ED: I understand why people think that. Sometimes PETA makes statements that seem pretty extreme, but it’s important to realize that many victories for the animals were aided by PETA. They are very savvy about using the media to get attention for issues that people may not otherwise be aware of. Even I don’t always agree with what PETA or other organizations do or say, but I understand their importance in the movement. If you don’t agree with any particular organization, you don’t have to work with them. Don’t let it stop you getting involved; you can support a less controversial organization like the Humane Society.
G: What advice do you have for our readers who want to start or maintain a sustainable lifestyle?
ED: Start with baby steps and build from there. If you fall off the wagon, get right back on without reprimanding yourself. Everyone makes mistakes sometimes. Once you master one habit, add another one. Maybe start with recycling, then begin a compost bin, change your light bulbs to compact flourents, start reusing bags, change your diet one item at a time. Be kind but persistent with yourself. Maybe no one will notice if you don’t reuse your canvas bag at the grocery store, but it will make a difference to the earth if you keep forgetting.

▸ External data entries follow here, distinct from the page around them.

(* ===== verification/StreamReader.v ===== *)
(** * Readers of sockets

    [discriminator.rs], the discriminator factories, [sub_lib/sequencer.rs],
    [stream_reader.rs], and the ports the node listens on
    ([PortConfiguration] of [bootstrapper.rs], [establish_port_configurations] of
    [node_configurator_standard.rs]).  A reader takes what comes from a socket to
    the discriminators of its port, numbers the messages it finds and gives them
    to the Dispatcher.  On the TLS port the first bytes are held back until it is
    known whether they are a [CONNECT] request. *)

From Stdlib Require Import ZArith Lia String Ascii.
From stdpp Require Import base list numbers option gmap.
From S2P Require Import Prelude Text NodeRecord Hopper ProtocolPack Framers HttpFramer ProxyServer.

Local Open Scope Z_scope.
Local Open Scope rust_scope.
Local Open Scope list_scope.

(** ** Discriminators *)

(** The framers behind the trait *)
Inductive Framer :=
| FJson (f : JsonFramer.JsonFramer)
| FTls (f : TlsFramer.TlsFramer)
| FHttp (f : HttpFramerState).
Definition framer_add_data (data : list Z) (f : Framer) : Framer :=
  match f with
  | FJson f => FJson (JsonFramer.add_data data f)
  | FTls f => FTls (TlsFramer.add_data data f)
  | FHttp f => FHttp (http_add_data data f)
  end.
Definition framer_take_frame (f : Framer) : exec (option FramedChunk * Framer) :=
  match f with
  | FJson f => let* r := JsonFramer.take_frame f in Ret (r.1, FJson r.2)
  | FTls f => let* r := TlsFramer.take_frame f in Ret (r.1, FTls r.2)
  | FHttp f => let* r := http_take_frame f in Ret (r.1, FHttp r.2)
  end.

Record Discriminator := mkDiscriminator { framer : Framer; masqueraders : list Masquerader }.

Definition discriminator_new (f : Framer) (ms : list Masquerader) : exec Discriminator :=
  match ms with [] => Panic | _ => Ret (mkDiscriminator f ms) end.
Definition discriminator_add_data (data : list Z) (d : Discriminator) : Discriminator :=
  mkDiscriminator (framer_add_data data (framer d)) (masqueraders d).

Section Readers.
Context `{HJ : JsonCrate}.

(** The first masquerader that reads the frame *)
Fixpoint first_unmasked (ms : list Masquerader) (chunk : list Z) : option UnmaskedChunk :=
  match ms with
  | [] => None
  | m :: ms =>
      match try_unmask m chunk with
      | Ok unmasked => Some unmasked
      | Err _ => first_unmasked ms chunk
      end
  end.
Definition take_chunk (d : Discriminator) : exec (option UnmaskedChunk * Discriminator) :=
  let* taken := framer_take_frame (framer d) in
  let d := mkDiscriminator taken.2 (masqueraders d) in
  Ret (match taken.1 with
       | Some frame => first_unmasked (masqueraders d) (fc_chunk frame)
       | None => None
       end, d).

Inductive DiscriminatorFactory :=
| JsonDiscriminatorFactory
| TlsDiscriminatorFactory
| HttpRequestDiscriminatorFactory.
Definition make (f : DiscriminatorFactory) : exec Discriminator :=
  match f with
  | JsonDiscriminatorFactory => discriminator_new (FJson JsonFramer.new) [JsonMasquerader]
  | TlsDiscriminatorFactory => discriminator_new (FTls TlsFramer.new) [NullMasquerader]
  | HttpRequestDiscriminatorFactory => discriminator_new (FHttp http_new) [NullMasquerader]
  end.

(** ** Ports *)

Record PortConfiguration := mkPortConfiguration {
  discriminator_factories : list DiscriminatorFactory;
  pc_is_clandestine : bool;
  reception_port_override : option Z;
}.
Definition port_configuration_new (fs : list DiscriminatorFactory) (clandestine : bool) : PortConfiguration :=
  mkPortConfiguration fs clandestine None.
Definition port_configuration_with_reception_port (fs : list DiscriminatorFactory) (clandestine : bool) (port : Z)
    : PortConfiguration := mkPortConfiguration fs clandestine (Some port).
Definition pc_reception_port (c : PortConfiguration) (bound_port : Z) : Z :=
  match reception_port_override c with Some port => port | None => bound_port end.

Definition establish_port_configurations (port_configurations : gmap Z PortConfiguration)
    (mobile_proxy_port_opt : option Z) : gmap Z PortConfiguration :=
  match mobile_proxy_port_opt with
  | Some mobile_proxy_port =>
      <[mobile_proxy_port := port_configuration_with_reception_port
          [TlsDiscriminatorFactory; HttpRequestDiscriminatorFactory] false TLS_PORT]> port_configurations
  | None =>
      <[TLS_PORT := port_configuration_new [TlsDiscriminatorFactory; HttpRequestDiscriminatorFactory] false]>
        (<[HTTP_PORT := port_configuration_new [HttpRequestDiscriminatorFactory] false]> port_configurations)
  end.

(** ** The reader *)

Record Sequencer := mkSequencer { current_sequence_number : Z }.
Definition next_sequence_number (s : Sequencer) : exec (Z * Sequencer) :=
  let sn := current_sequence_number s in
  let* next := expect (checked_add 64 sn 1) in
  Ret (sn, mkSequencer next).

Record StreamReaderReal := mkReader {
  sr_local_addr : SocketAddr;
  sr_peer_addr : SocketAddr;
  sr_reception_port_opt : option Z;
  discriminators : list Discriminator;
  sr_is_clandestine : bool;
  sequencer : Sequencer;
  connect_probe_opt : option (list Z);
}.
Definition with_discriminators (ds : list Discriminator) (r : StreamReaderReal) : StreamReaderReal :=
  mkReader (sr_local_addr r) (sr_peer_addr r) (sr_reception_port_opt r) ds (sr_is_clandestine r) (sequencer r)
    (connect_probe_opt r).
Definition with_sequencer (s : Sequencer) (r : StreamReaderReal) : StreamReaderReal :=
  mkReader (sr_local_addr r) (sr_peer_addr r) (sr_reception_port_opt r) (discriminators r) (sr_is_clandestine r) s
    (connect_probe_opt r).
Definition with_probe (p : option (list Z)) (r : StreamReaderReal) : StreamReaderReal :=
  mkReader (sr_local_addr r) (sr_peer_addr r) (sr_reception_port_opt r) (discriminators r) (sr_is_clandestine r)
    (sequencer r) p.

Fixpoint make_all (fs : list DiscriminatorFactory) : exec (list Discriminator) :=
  match fs with
  | [] => Ret []
  | f :: fs => let* d := make f in let* ds := make_all fs in Ret (d :: ds)
  end.
Definition reader_new (reception_port_opt : option Z) (fs : list DiscriminatorFactory) (is_clandestine : bool)
    (peer local : SocketAddr) : exec StreamReaderReal :=
  match fs with
  | [] => Panic
  | _ =>
      let* ds := make_all fs in
      Ret (mkReader local peer reception_port_opt ds is_clandestine (mkSequencer 0)
             (if (1 <? length ds)%nat then Some [] else None))
  end.

(** What the reader sends: messages to the Dispatcher, and to the pool of
    streams that this one is to be removed. *)
Record RemoveStreamMsg := mkRemove {
  rm_local_addr : SocketAddr;
  rm_peer_addr : SocketAddr;
  rm_stream_type : RemovedStreamType;
}.
Inductive Sent := ToDispatcher (d : InboundClientData) | ToPool (m : RemoveStreamMsg).

(** The clock, and whether the Dispatcher takes the message that is sent next;
    by how many have been sent. *)
Record ReaderEnv := mkReaderEnv { clock : nat → Z; accepts : nat → bool }.
Context (env : ReaderEnv).

Definition inbound (r : StreamReaderReal) (sent : list Sent) (seq : option Z) (data : list Z) : InboundClientData :=
  mkInbound (clock env (length sent)) (sr_peer_addr r) (sr_reception_port_opt r) false (sr_is_clandestine r) seq data.

(** The bytes a framer has: the most frames it can still hand out *)
Definition framer_holds (f : Framer) : nat :=
  match f with
  | FJson f => length (JsonFramer.data_so_far f)
  | FTls f => length (TlsFramer.data_so_far f)
  | FHttp f => length (held f)
  end.

(** The loop of [process_discriminator_data]; it does not run out of fuel
    ([process_returns]). *)
Fixpoint process_loop (fuel : nat) (discriminator_index : nat) (is_connect : bool)
    (r : StreamReaderReal) (sent : list Sent) : exec (result unit string * StreamReaderReal * list Sent) :=
  match fuel with
  | O => Panic
  | S fuel =>
      let* d := expect (discriminators r !! discriminator_index) in
      let* taken := take_chunk d in
      let r := with_discriminators (<[discriminator_index := taken.2]> (discriminators r)) r in
      match taken.1 with
      | None => Ret (Ok (), r, sent)
      | Some unmasked_chunk =>
          let* numbered :=
            if uc_sequenced unmasked_chunk && negb is_connect then
              let* n := next_sequence_number (sequencer r) in
              Ret (Some n.1, with_sequencer n.2 r)
            else if is_connect then Ret (Some 0, r)
            else Ret (None, r) in
          let '(sequence_number_opt, r) := numbered in
          if accepts env (length sent) then
            process_loop fuel discriminator_index is_connect r
              (sent ++ [ToDispatcher (inbound r sent sequence_number_opt (uc_chunk unmasked_chunk))])
          else Ret (Err "Dispatcher rejected inbound data"%string, r, sent)
      end
  end.
Definition process_discriminator_data (discriminator_index : nat) (data : list Z) (is_connect : bool)
    (r : StreamReaderReal) (sent : list Sent) : exec (result unit string * StreamReaderReal * list Sent) :=
  let* d := expect (discriminators r !! discriminator_index) in
  let d := discriminator_add_data data d in
  process_loop (S (framer_holds (framer d))) discriminator_index is_connect
    (with_discriminators (<[discriminator_index := d]> (discriminators r)) r) sent.

Definition CONNECT_PREFIX : list Z := string_bytes "CONNECT ".

Definition wrangle_discriminators (data : list Z) (r : StreamReaderReal) (sent : list Sent)
    : exec (result unit string * StreamReaderReal * list Sent) :=
  match connect_probe_opt r with
  | None => process_discriminator_data 0 data false r sent
  | Some connect_probe =>
      let r := with_probe None r in
      let connect_probe := connect_probe ++ data in
      if starts_with connect_probe CONNECT_PREFIX then Ret (Ok (), with_probe (Some connect_probe) r, sent)
      else if negb (starts_with CONNECT_PREFIX connect_probe)
      then process_discriminator_data 0 connect_probe false r sent
      else
        match index_of connect_probe DOUBLE_CRLF with
        | None =>
            Ret (Ok (), if MAX_HTTP_HEADER_BYTES <? Z.of_nat (length connect_probe) then r
                        else with_probe (Some connect_probe) r, sent)
        | Some offset =>
            let header_end := (offset + 4)%nat in
            let* parts := split_off connect_probe header_end in
            let* done_ := process_discriminator_data 1 parts.1 true r sent in
            match done_ with
            | (Err e, r, sent) => Ret (Err e, r, sent)
            | (Ok _, r, sent) =>
                match parts.2 with
                | [] => Ret (Ok (), r, sent)
                | tls_data => process_discriminator_data 0 tls_data false r sent
                end
            end
        end
  end.

Definition shutdown (r : StreamReaderReal) (sent : list Sent) : exec (StreamReaderReal * list Sent) :=
  let* stream_type :=
    if sr_is_clandestine r then Ret (Some Clandestine, r)
    else
      match sr_reception_port_opt r with
      | Some reception_port =>
          let* n := next_sequence_number (sequencer r) in
          Ret (Some (NonClandestine (mkNonClandestine reception_port n.1)), with_sequencer n.2 r)
      | None => Ret (None, r)
      end in
  let '(stream_type_opt, r) := stream_type in
  Ret (r, match stream_type_opt with
          | Some stream_type => sent ++ [ToPool (mkRemove (sr_local_addr r) (sr_peer_addr r) stream_type)]
          | None => sent
          end).

(** ** Polls *)

Inductive ErrorKind :=
| NotFound | PermissionDenied | ConnectionRefused | ConnectionReset | ConnectionAborted | NotConnected | AddrInUse
| AddrNotAvailable | BrokenPipe | AlreadyExists | WouldBlock | InvalidInput | InvalidData | TimedOut | WriteZero
| Interrupted | Other | UnexpectedEof.
Definition indicates_dead_stream (kind : ErrorKind) : bool :=
  match kind with
  | BrokenPipe | ConnectionAborted | ConnectionReset | ConnectionRefused | TimedOut => true
  | _ => false
  end.
Definition MAX_CONSECUTIVE_READ_ERRORS : nat := 8.

(** What [poll_read] returns: bytes (none when the stream is closed), or an
    error; when the list ends it is not ready. *)
Inductive Read := Bytes (data : list Z) | ReadError (kind : ErrorKind).
Inductive Polled := NotReady | Ready | Failed.

Definition shut (p : Polled) (r : StreamReaderReal) (sent : list Sent) : exec (Polled * StreamReaderReal * list Sent) :=
  let* s := shutdown r sent in Ret (p, s.1, s.2).

Fixpoint poll_loop (reads : list Read) (consecutive_read_errors : nat) (r : StreamReaderReal) (sent : list Sent)
    : exec (Polled * StreamReaderReal * list Sent) :=
  match reads with
  | [] => Ret (NotReady, r, sent)
  | Bytes [] :: _ => shut Ready r sent
  | Bytes data :: reads =>
      let* w := wrangle_discriminators data r sent in
      match w with
      | (Ok _, r, sent) => poll_loop reads O r sent
      | (Err _, r, sent) => shut Failed r sent
      end
  | ReadError kind :: reads =>
      if indicates_dead_stream kind then shut Failed r sent
      else
        let consecutive_read_errors := S consecutive_read_errors in
        if (MAX_CONSECUTIVE_READ_ERRORS <=? consecutive_read_errors)%nat then shut Failed r sent
        else poll_loop reads consecutive_read_errors r sent
  end.
Definition poll (reads : list Read) (r : StreamReaderReal) (sent : list Sent)
    : exec (Polled * StreamReaderReal * list Sent) := poll_loop reads O r sent.

(** The executor polls until the future is ready. *)
Fixpoint run_polls (polls : list (list Read)) (r : StreamReaderReal) (sent : list Sent)
    : exec (Polled * StreamReaderReal * list Sent) :=
  match polls with
  | [] => Ret (NotReady, r, sent)
  | reads :: polls =>
      let* p := poll reads r sent in
      match p with
      | (NotReady, r, sent) => run_polls polls r sent
      | (Ready, r, sent) => Ret (Ready, r, sent)
      | (Failed, r, sent) => Ret (Failed, r, sent)
      end
  end.

End Readers.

G: You starred in a great "Funny or Die" video with a group of Hollywood starlets that depicted a slumber party interrupted by paparazzi. Do you have any funny slumber party stories from growing up?
ED: The one that sticks in my mind the most was actually my sister’s birthday slumber party. The 1994 Los Angeles earthquake happened that night, and there were about 10 13-year-old girls there. One of the girls cried out my name for help. I was upstairs in my bedroom. It was pretty terrifying. Luckily, nobody was hurt, and I think only one glass broke. I guess that’s not really funny.
G: We read that you don't necessarily like taking medication. What is your favorite, most effective natural home remedy?
ED: If I needed meds, I would take them, but I do believe some pills are over-prescribed. Also, so many over-the-counter drugs have unpleasant side affects that may not show up for a long time. If I get a headache the first thing I do is drink some water or coconut water. Hydration is a common cause for headaches. Then I check to see if I have been clenching my jaw. I look for the cause instead of covering the symptoms up with medication. Modern medicine has saved many people’s lives, but I do believe in doing research and looking for alternatives before taking something.
G: How did you first learn about veganism and what compelled you to take it up?
ED: I saw a documentary called Diet For a New America based on the book of the same title by John Robbins. I became a vegetarian immediately, and then became a vegan two years later. It sheds light on factory farms and their negative impact on all of us.
G: What is your favorite vegan dessert recipe?
ED: I am obsessed with the peanut butter cups from Alica Silverstone’s new book called The Kind Diet. So tasty! I use raw almond butter.
G: In an interview with Women’s Health you said, and I quote, “I think I can convince anyone to become a vegetarian.” What would you say to hard rock guitarist Ted Nugent, who is known for his conservative political views and his vocal pro-hunting and Second Amendment activism?
ED: I don’t know why I said that! I don’t proselytise, but if someone asks I am happy to discuss being vegan, because I so believe in it. Sometimes I wish I was bolder. I think I would start with the health angle with someone like that, because they obviously don’t seem to believe animals have feelings (which they do, if anyone is questioning it). There is a book called The China Study which discusses the largest nutritional study in history. They set out to determine that animal protein was healthy, but the results were the opposite. Sometimes people need to be grabbed by the health angle. I like to let facts speak for themselves.
G: If you could say one thing to President Obama, what would it be?
ED: That’s too hard a question to answer late at night. There are too many things!